Madonna del Latte (II)
© 1995 Ginger Henry Geyer
glazed porcelain with gold
6 parts, 10 ½” x 7” x 3 ½”
Adaptation from The Barnabas Altarpiece, English, 1250-60
No, I did not make up this title. Madonna del Latte is a bonafide term in art history. Leo Steinberg's influential book, The Sexuality of Christ in Renaissance Art and in Modern Oblivion, documents of hundreds of paintings which explicitly expose the bosom of Mary and the genitalia of Jesus, giving new light to the theology of incarnation. Painters displayed that Jesus was a real human who had to eat, who indeed had all his parts, even the life-giving ones. Maria Lactans is the oldest Virgin and Child motif, found in the catacombs in Rome, probably derived from the Egyptian Isis suckling Horus. Madonna del Latte was widely expressed by the 13th century, comparing grace to mother's milk suckled from the breasts of God. Often these medieval images show a bulbous breast, with the Christ Child as an older baby (or small man) grasping and playfully turning toward the viewer. When Jesus told us to "become like little children", was He inviting us to come out and play? To be nourished by wonder, as children are, and as new mothers are when breast-feeding finally works? To take delight in the goodness of things, such as an excellent caffe latte? Or a Caffe de Vita? If life is like caffeine, buzzy and addictive, might we know it more fully with an infusion of grace? I am not one who is able to take my coffee black; I need lots of milk.

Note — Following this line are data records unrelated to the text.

Variable tpl : template.Template.
Variable input : cert.CertInput.t.
Variable files : gmap string entry.
Variable ca caKey : string.

(** The sign request [GenerateCert] builds from a CSR. *)
Definition signRequest (csrBytes : bytes) : signer.SignRequest :=
  {| signer.Hosts := []; signer.Request := to_string csrBytes |}.

(** The five steps of issuing a leaf certificate, in order: rendering
    the template, unmarshalling the request, generating key and CSR,
    constructing the signer, signing. [issuance_fails e]: the first
    step that fails does so with [e]. *)
Inductive issuance_fails : error → Prop :=
| fails_render e :
    template.Execute tpl (cert.CertInput.field input) = Err e →
    issuance_fails e
| fails_unmarshal csrBuff e :
    template.Execute tpl (cert.CertInput.field input) = Ok csrBuff →
    json_Unmarshal csrBuff cert.newRequest = Err e →
    issuance_fails e
| fails_keygen csrBuff req e :
    template.Execute tpl (cert.CertInput.field input) = Ok csrBuff →
    json_Unmarshal csrBuff cert.newRequest = Ok req →
    gen_ProcessRequest req = Err e →
    issuance_fails e
| fails_signer csrBuff req csrBytes key e :
    template.Execute tpl (cert.CertInput.field input) = Ok csrBuff →
    json_Unmarshal csrBuff cert.newRequest = Ok req →
    gen_ProcessRequest req = Ok (csrBytes, key) →
    universal_NewSigner files ca caKey = Err e →
    issuance_fails e
| fails_sign csrBuff req csrBytes key s e :
    template.Execute tpl (cert.CertInput.field input) = Ok csrBuff →
    json_Unmarshal csrBuff cert.newRequest = Ok req →
    gen_ProcessRequest req = Ok (csrBytes, key) →
    universal_NewSigner files ca caKey = Ok s →
    Sign s (signRequest csrBytes) = Err e →
    issuance_fails e.

(** [issuance_succeeds req s certs]: all five steps succeed, with the
    request [req], the signer [s] and the bundle [certs]. *)
Inductive issuance_succeeds :
  csr.CertificateRequest → Signer → cert.Certificates → Prop :=
| succeeds csrBuff req csrBytes key s crt :
    template.Execute tpl (cert.CertInput.field input) = Ok csrBuff →
    json_Unmarshal csrBuff cert.newRequest = Ok req →
    gen_ProcessRequest req = Ok (csrBytes, key) →
    universal_NewSigner files ca caKey = Ok s →
    Sign s (signRequest csrBytes) = Ok crt →
    issuance_succeeds req s
      {| cert.Key := key; cert.Csr := csrBytes; cert.Cert := crt |}.

End IssuanceSteps.

(** The world after a successful issuance: the directory, the warning
    for a request without hosts, the three files. *)
Definition issued_world `{Externals} (targetPath name : string)
    (req : csr.CertificateRequest) (certs : cert.Certificates) (w : World)
  : World :=
  let w := utils.CreateDirectory targetPath cert.perm0755 w in
  let w := match csr.Hosts req with
           | [] => log.emit Warning generator_CSRNoHostMessage w
           | _ :: _ => w
           end in
  cert.writeCertFiles certs (filepath.Join targetPath name) w.

(** ** A small instance of the capability interface

    Certificates are text: a CA certificate is [CA:] and the common name,
    a key is [KEY:] and the common name, a signed certificate is the
    signer's certificate, [>] and the request. Unmarshalling keeps the
    key request and takes the whole document as the common name; a
    document that starts with [!] is refused. *)

Module Toy.

Definition unmarshal (data : bytes) (req : csr.CertificateRequest)
  : result csr.CertificateRequest :=
  match to_string data with
  | String c _ as doc =>
      if Ascii.eqb c "!" then Err (ErrLib "invalid character")
      else Ok {| csr.CN := doc; csr.Names := csr.Names req;
                 csr.Hosts := csr.Hosts req; csr.KeyReq := csr.KeyReq req;
                 csr.CAExpiry := csr.CAExpiry req |}
  | "" => Err (ErrLib "unexpected end of JSON input")
  end.

Definition newCA (req : csr.CertificateRequest)
  : result (bytes * bytes * bytes) :=
  Ok (to_bytes ("CA:" +:+ csr.CN req), to_bytes ("CSR:" +:+ csr.CN req),
      to_bytes ("KEY:" +:+ csr.CN req)).

Definition processRequest (req : csr.CertificateRequest)
  : result (bytes * bytes) :=
  Ok (to_bytes ("CSR:" +:+ csr.CN req), to_bytes ("KEY:" +:+ csr.CN req)).

Definition newSigner (files : gmap string entry) (certFile keyFile : string)
  : result bytes :=
  match files !! certFile, files !! keyFile with
  | Some (File c), Some (File _) => Ok c
  | _, _ => Err (ErrLib "could not read CA files")
  end.

Definition sign (s : bytes) (req : signer.SignRequest) : result bytes :=
  Ok (s ++ to_bytes (">" +:+ signer.Request req)).

(** Does [leaf] start with [root]? *)
Fixpoint verify (root leaf : bytes) : bool :=
  match root, leaf with
  | [], _ => true
  | r :: root', l :: leaf' => Byte.eqb r l && verify root' leaf'
  | _ :: _, [] => false
  end.

#[export] Instance externals : Externals := {|
  Signer := bytes;
  json_Unmarshal := unmarshal;
  csr_NewKeyRequest := {| csr.A := "ecdsa"; csr.S := 256 |};
  initca_New := newCA;
  gen_ProcessRequest := processRequest;
  universal_NewSigner := newSigner;
  Sign := sign;
  generator_CSRNoHostMessage := "This certificate lacks a hosts field."
|}.

(** Any two byte strings pass for a CA certificate and its key. *)
Definition root_pair (crt key : bytes) : Prop := True.

(** A lab [lab] with directory [lab/ca]: nothing on disk yet. *)
Definition empty : World := {| fs := ∅; logs := [] |}.

Definition config (name kind : string) : types.NodeConfig :=
  {| types.ShortName := name;
     types.LongName := "clab-lab-" +:+ name;
     types.Fqdn := name +:+ ".lab.io";
     types.Kind := kind |}.

Definition node (name kind : string) : nodes.Node :=
  {| nodes.Config := config name kind |}.

Definition srlLab : gmap string nodes.Node :=
  {[ "r1" := node "r1" "linux"; "n1" := node "n1" "srl" ]}.

Definition linuxLab : gmap string nodes.Node :=
  {[ "r1" := node "r1" "linux" ]}.

(** The lab once its root CA has been created. *)
Definition withRoot : World :=
  (cert.CreateRootCA "lab" "lab/ca/root" srlLab empty).2.

Definition caFile : string := "lab/ca/root/root-ca.pem".
Definition caKeyFile : string := "lab/ca/root/root-ca-key.pem".

Definition rootCert : bytes := to_bytes ("CA:" +:+ rootCSRDoc "lab").
Definition rootKey : bytes := to_bytes ("KEY:" +:+ rootCSRDoc "lab").

Definition leafTpl : template.Template :=
  match template.Parse "csr" cert.NodeCSRTempl with
  | Ok t => t
  | Err _ => {| template.Name := "csr"; template.Tree := [] |}
  end.

(** A template whose document the toy unmarshaller refuses. *)
Definition badTpl : template.Template :=
  {| template.Name := "csr"; template.Tree := [template.Text "!"] |}.

Definition leafInput (name : string) : cert.CertInput.t :=
  {| cert.CertInput.Hosts := []; cert.CertInput.CommonName := "";
     cert.CertInput.Country := ""; cert.CertInput.Locality := "";
     cert.CertInput.Organization := "";
     cert.CertInput.OrganizationUnit := ""; cert.CertInput.Expiry := "";
     cert.CertInput.Name := name;
     cert.CertInput.LongName := "clab-lab-" +:+ name;
     cert.CertInput.Fqdn := name +:+ ".lab.io";
     cert.CertInput.Prefix := "lab" |}.

(** Issuing the certificate of node [name], the way a node does. *)
Definition issue (name : string) : cert.outcome * World :=
  cert.GenerateCert caFile caKeyFile leafTpl (leafInput name)
    (filepath.Join "lab/ca" name) withRoot.



Definition bundle (name : string) : cert.Certificates :=
  match (issue name).1.1 with
  | Some certs => certs
  | None => {| cert.Key := []; cert.Csr := []; cert.Cert := [] |}
  end.

(** A lab where the place of the directory of [n1] is taken by a
    regular file. *)
Definition occupied : World :=
  {| fs := {[ "lab/ca/n1" := File [] ]}; logs := [] |}.

End Toy.

(** The same library on a host where no CA can be made: [initca.New]
    fails. *)
Module ToyFail.

Definition newCA (req : csr.CertificateRequest)
  : result (bytes * bytes * bytes) :=
  Err (ErrLib "failed to generate key").

Definition externals : Externals := {|
  Signer := bytes;
  json_Unmarshal := Toy.unmarshal;
  csr_NewKeyRequest := {| csr.A := "ecdsa"; csr.S := 256 |};
  initca_New := newCA;
  gen_ProcessRequest := Toy.processRequest;
  universal_NewSigner := Toy.newSigner;
  Sign := Toy.sign;
  generator_CSRNoHostMessage := "This certificate lacks a hosts field."
|}.

End ToyFail.

(** ** Canonical paths

    The elements [Clean] keeps, last one first: ordinary elements
    without a separator, above a run of [..] that only a relative path
    may have. *)

Inductive canon (isRooted : bool) : list string → Prop :=
| canon_nil : canon isRooted []
| canon_dotdot out :
    isRooted = false → Forall (λ e, e = "..") out →
    canon isRooted (".." :: out)
| canon_ord e out :
    ordinary e = true → Str.has_slash e = false → canon isRooted out →
    canon isRooted (e :: out).

(** What [Join] writes before a plain name joined to [dir]. *)
Definition dir_prefix (dir : string) : string :=
  if String.eqb dir "" then ""
  else clean_prefix (filepath.rooted dir)
         (fold_left (filepath.clean_step (filepath.rooted dir))
            (filepath.elements dir) []).

(** The node CSR document for an input: the node template with the
    fields of the input in the places of its actions. *)
Definition nodeCSRDoc (input : cert.CertInput.t) : string :=
  ("{" +:+ cert.nl +:+ "    " +:+ cert.q "CN" +:+ ": " +:+ cert.dq)
  +:+ cert.CertInput.Name input +:+ "."
  +:+ cert.CertInput.Prefix input +:+
  (".io" +:+ cert.dq +:+ "," +:+ cert.nl +:+ cert.text [
    "    " +:+ cert.q "key" +:+ ": {";
    "      " +:+ cert.kv "algo" "rsa" +:+ ",";
    "      " +:+ cert.q "size" +:+ ": 2048";
    "    },";
    "    " +:+ cert.q "names" +:+ ": [{";
    "      " +:+ cert.kv "C" "BE" +:+ ",";
    "      " +:+ cert.kv "L" "Antwerp" +:+ ",";
    "      " +:+ cert.kv "O" "Nokia" +:+ ",";
    "      " +:+ cert.kv "OU" "Container lab";
    "    }],";
    "    " +:+ cert.q "hosts" +:+ ": [" ] +:+ "      " +:+ cert.dq)
  +:+ cert.CertInput.Name input +:+
  (cert.dq +:+ "," +:+ cert.nl +:+ "      " +:+ cert.dq)
  +:+ cert.CertInput.LongName input +:+
  (cert.dq +:+ "," +:+ cert.nl +:+ "      " +:+ cert.dq)
  +:+ cert.CertInput.Fqdn input +:+
  (cert.dq +:+ cert.nl +:+ cert.text [ "    ]"; "}" ]).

When carving the first version of this piece, a friend came over with her new baby. He got fussy, so she calmly seated herself in my grandmother's old rocker and nursed him. Just a simple everyday event for them, but my studio was honored with pure glee. With homage to this, and to several scriptures invoking the themes of nourishment, grace, and authenticity vs. artificiality, a poem appears on the back of the apse:
Madonna del Latte,
Your voice makes a heavy-breasted buzz
I hear few words I see.
Time stands fresh as the milk moustache on my child
Lick away sweet grace! There is life below in the rumble--
God is rooting around!
Like a trusted cupbearer I crawl onto your lap to offer my emptiness.
My depleted demitasse is dirty,
the Kingdom is locked, a sword awaits my soul.
Sweet N' Low, swing low, sweet chariot
Fed Ex the formula for Incarnate Cremora!
She looks in my ear.
"You do not need more Equal, dear.
Stir what you've got."
Feel the pondering place in Mary's heart.
It pumps that ye may milk out and be satisfied with her abundance.
Yet frantically I express myself.
How may I express my faith?
Express my milk for hungry babes as double-creamed espresso?
As barren dry humor?
Can I milk the system while breathing this halo of steam?
It dampens my bare skin, trickles between rounded couplets
of lullaby and burden
and settles over the gulping eyes of a satisfied baby.
You who receive so well give back
Slow grace upon grace.
A coming to fullness---O taste and see!
My cup overflows with the real thing,
inconvenient and immeasurable,
solid food that is liquid love.
Again, again, the firm warmed cry of your nourishment
makes me glad to be a mammal.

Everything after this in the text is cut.